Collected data
◇ ◇ ◇ ◇ ◇ ◇ ◇
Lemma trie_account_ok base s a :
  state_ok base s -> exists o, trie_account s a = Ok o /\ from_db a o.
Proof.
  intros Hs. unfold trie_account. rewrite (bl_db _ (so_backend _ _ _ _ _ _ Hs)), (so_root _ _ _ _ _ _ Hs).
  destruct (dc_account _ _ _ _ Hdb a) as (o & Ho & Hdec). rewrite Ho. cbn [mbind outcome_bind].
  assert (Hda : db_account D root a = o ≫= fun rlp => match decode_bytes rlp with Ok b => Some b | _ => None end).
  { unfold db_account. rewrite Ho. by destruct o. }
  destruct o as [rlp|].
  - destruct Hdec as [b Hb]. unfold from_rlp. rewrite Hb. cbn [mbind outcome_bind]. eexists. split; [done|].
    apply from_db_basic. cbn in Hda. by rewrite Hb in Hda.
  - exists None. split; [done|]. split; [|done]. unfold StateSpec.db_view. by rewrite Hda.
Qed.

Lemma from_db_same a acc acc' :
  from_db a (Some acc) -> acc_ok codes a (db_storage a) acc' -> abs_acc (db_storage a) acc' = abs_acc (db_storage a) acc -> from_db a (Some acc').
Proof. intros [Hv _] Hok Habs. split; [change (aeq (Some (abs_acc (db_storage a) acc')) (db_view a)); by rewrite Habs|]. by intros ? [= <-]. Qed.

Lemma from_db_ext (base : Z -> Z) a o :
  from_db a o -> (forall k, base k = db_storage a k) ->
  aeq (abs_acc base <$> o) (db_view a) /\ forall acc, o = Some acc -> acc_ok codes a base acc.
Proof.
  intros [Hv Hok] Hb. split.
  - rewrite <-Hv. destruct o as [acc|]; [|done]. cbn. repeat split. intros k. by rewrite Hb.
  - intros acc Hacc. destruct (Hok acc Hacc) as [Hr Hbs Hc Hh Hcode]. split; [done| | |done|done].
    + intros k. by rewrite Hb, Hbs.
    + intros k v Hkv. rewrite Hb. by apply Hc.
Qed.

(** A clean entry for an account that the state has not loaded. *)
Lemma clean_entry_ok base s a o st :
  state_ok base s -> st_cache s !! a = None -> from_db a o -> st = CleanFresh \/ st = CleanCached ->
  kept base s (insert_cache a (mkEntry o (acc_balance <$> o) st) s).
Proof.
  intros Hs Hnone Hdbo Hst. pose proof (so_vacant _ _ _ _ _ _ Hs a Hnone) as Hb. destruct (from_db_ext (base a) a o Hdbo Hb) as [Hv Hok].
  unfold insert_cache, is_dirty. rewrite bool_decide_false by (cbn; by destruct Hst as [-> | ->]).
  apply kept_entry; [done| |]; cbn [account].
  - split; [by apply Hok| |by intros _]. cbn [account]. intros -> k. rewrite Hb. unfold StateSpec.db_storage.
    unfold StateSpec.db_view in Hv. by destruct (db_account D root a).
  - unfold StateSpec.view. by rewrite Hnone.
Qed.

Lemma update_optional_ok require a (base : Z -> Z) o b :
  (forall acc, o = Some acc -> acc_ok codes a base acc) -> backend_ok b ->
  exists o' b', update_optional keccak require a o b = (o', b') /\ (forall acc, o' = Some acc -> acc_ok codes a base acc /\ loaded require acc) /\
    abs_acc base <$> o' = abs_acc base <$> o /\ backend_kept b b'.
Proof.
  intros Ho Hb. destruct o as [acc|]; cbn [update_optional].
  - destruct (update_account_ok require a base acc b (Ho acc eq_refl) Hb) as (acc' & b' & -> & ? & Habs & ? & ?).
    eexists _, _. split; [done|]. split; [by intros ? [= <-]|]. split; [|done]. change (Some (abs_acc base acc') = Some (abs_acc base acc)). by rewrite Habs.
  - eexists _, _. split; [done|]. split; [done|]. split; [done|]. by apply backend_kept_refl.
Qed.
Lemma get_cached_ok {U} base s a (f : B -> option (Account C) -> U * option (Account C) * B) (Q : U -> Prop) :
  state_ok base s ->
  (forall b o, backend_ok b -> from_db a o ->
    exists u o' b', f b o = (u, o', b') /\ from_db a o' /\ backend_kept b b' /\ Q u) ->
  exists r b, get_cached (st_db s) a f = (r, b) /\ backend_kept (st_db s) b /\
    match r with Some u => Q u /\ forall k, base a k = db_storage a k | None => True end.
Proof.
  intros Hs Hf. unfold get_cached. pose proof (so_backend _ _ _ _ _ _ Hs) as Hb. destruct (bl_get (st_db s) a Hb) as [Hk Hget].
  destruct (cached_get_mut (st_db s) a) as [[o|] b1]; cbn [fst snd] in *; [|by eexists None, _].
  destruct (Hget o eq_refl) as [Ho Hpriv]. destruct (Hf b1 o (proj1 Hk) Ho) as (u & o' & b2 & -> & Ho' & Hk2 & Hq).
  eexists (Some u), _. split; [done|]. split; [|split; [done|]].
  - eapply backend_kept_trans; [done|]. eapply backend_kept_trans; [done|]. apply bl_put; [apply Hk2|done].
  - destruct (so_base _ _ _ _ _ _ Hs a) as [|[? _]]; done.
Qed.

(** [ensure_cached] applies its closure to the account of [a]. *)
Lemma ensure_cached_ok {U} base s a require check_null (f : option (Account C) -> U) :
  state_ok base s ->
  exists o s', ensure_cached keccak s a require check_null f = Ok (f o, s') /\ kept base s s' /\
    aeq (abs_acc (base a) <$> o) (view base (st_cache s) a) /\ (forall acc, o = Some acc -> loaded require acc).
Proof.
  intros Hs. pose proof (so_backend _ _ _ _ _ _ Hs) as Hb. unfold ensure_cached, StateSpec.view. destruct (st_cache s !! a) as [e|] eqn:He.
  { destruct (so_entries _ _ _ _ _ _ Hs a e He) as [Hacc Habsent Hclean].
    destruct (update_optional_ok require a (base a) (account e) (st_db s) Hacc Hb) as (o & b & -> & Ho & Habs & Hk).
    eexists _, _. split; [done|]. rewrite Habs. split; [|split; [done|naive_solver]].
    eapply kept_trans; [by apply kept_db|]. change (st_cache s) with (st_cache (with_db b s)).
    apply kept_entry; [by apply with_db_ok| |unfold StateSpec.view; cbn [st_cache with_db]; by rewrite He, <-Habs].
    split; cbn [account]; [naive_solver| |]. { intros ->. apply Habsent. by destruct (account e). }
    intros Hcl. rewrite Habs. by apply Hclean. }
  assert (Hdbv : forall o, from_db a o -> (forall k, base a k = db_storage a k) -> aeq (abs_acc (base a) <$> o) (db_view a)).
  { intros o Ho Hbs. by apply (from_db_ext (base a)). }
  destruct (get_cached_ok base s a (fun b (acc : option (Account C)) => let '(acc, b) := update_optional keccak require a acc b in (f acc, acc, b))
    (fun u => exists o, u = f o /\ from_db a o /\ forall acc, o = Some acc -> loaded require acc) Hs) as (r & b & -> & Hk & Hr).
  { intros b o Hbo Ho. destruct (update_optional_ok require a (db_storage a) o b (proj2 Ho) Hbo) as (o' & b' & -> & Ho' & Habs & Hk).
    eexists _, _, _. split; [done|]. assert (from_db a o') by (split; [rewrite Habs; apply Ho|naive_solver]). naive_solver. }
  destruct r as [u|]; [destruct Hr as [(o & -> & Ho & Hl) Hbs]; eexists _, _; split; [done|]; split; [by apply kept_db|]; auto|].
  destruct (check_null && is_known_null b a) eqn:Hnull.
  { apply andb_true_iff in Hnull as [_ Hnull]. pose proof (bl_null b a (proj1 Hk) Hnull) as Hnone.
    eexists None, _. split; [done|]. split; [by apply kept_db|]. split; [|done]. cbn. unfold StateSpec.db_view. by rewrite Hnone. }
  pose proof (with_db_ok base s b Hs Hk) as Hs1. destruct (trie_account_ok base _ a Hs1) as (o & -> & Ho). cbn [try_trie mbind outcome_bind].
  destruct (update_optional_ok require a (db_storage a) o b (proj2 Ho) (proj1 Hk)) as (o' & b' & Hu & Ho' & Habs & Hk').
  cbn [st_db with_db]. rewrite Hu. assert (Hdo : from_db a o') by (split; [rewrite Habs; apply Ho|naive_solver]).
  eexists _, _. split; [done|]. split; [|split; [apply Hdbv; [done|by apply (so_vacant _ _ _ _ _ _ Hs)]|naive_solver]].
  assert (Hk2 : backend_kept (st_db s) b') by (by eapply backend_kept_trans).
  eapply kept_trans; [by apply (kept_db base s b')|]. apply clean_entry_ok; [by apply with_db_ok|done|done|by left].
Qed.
◇ ◇ ◇ ◇ ◇ ◇ ◇
TASK TO COMPLETE: Among the entries above, find the line with "- eapply backend_kept_trans;" and the line with "intros Hcl. rewrite"; give again exactly these two lines and all lines between them.

TASK SOLUTION:
  - eapply backend_kept_trans; [done|]. eapply backend_kept_trans; [done|]. apply bl_put; [apply Hk2|done].
  - destruct (so_base _ _ _ _ _ _ Hs a) as [|[? _]]; done.
Qed.

(** [ensure_cached] applies its closure to the account of [a]. *)
Lemma ensure_cached_ok {U} base s a require check_null (f : option (Account C) -> U) :
  state_ok base s ->
  exists o s', ensure_cached keccak s a require check_null f = Ok (f o, s') /\ kept base s s' /\
    aeq (abs_acc (base a) <$> o) (view base (st_cache s) a) /\ (forall acc, o = Some acc -> loaded require acc).
Proof.
  intros Hs. pose proof (so_backend _ _ _ _ _ _ Hs) as Hb. unfold ensure_cached, StateSpec.view. destruct (st_cache s !! a) as [e|] eqn:He.
  { destruct (so_entries _ _ _ _ _ _ Hs a e He) as [Hacc Habsent Hclean].
    destruct (update_optional_ok require a (base a) (account e) (st_db s) Hacc Hb) as (o & b & -> & Ho & Habs & Hk).
    eexists _, _. split; [done|]. rewrite Habs. split; [|split; [done|naive_solver]].
    eapply kept_trans; [by apply kept_db|]. change (st_cache s) with (st_cache (with_db b s)).
    apply kept_entry; [by apply with_db_ok| |unfold StateSpec.view; cbn [st_cache with_db]; by rewrite He, <-Habs].
    split; cbn [account]; [naive_solver| |]. { intros ->. apply Habsent. by destruct (account e). }
    intros Hcl. rewrite Habs. by apply Hclean. }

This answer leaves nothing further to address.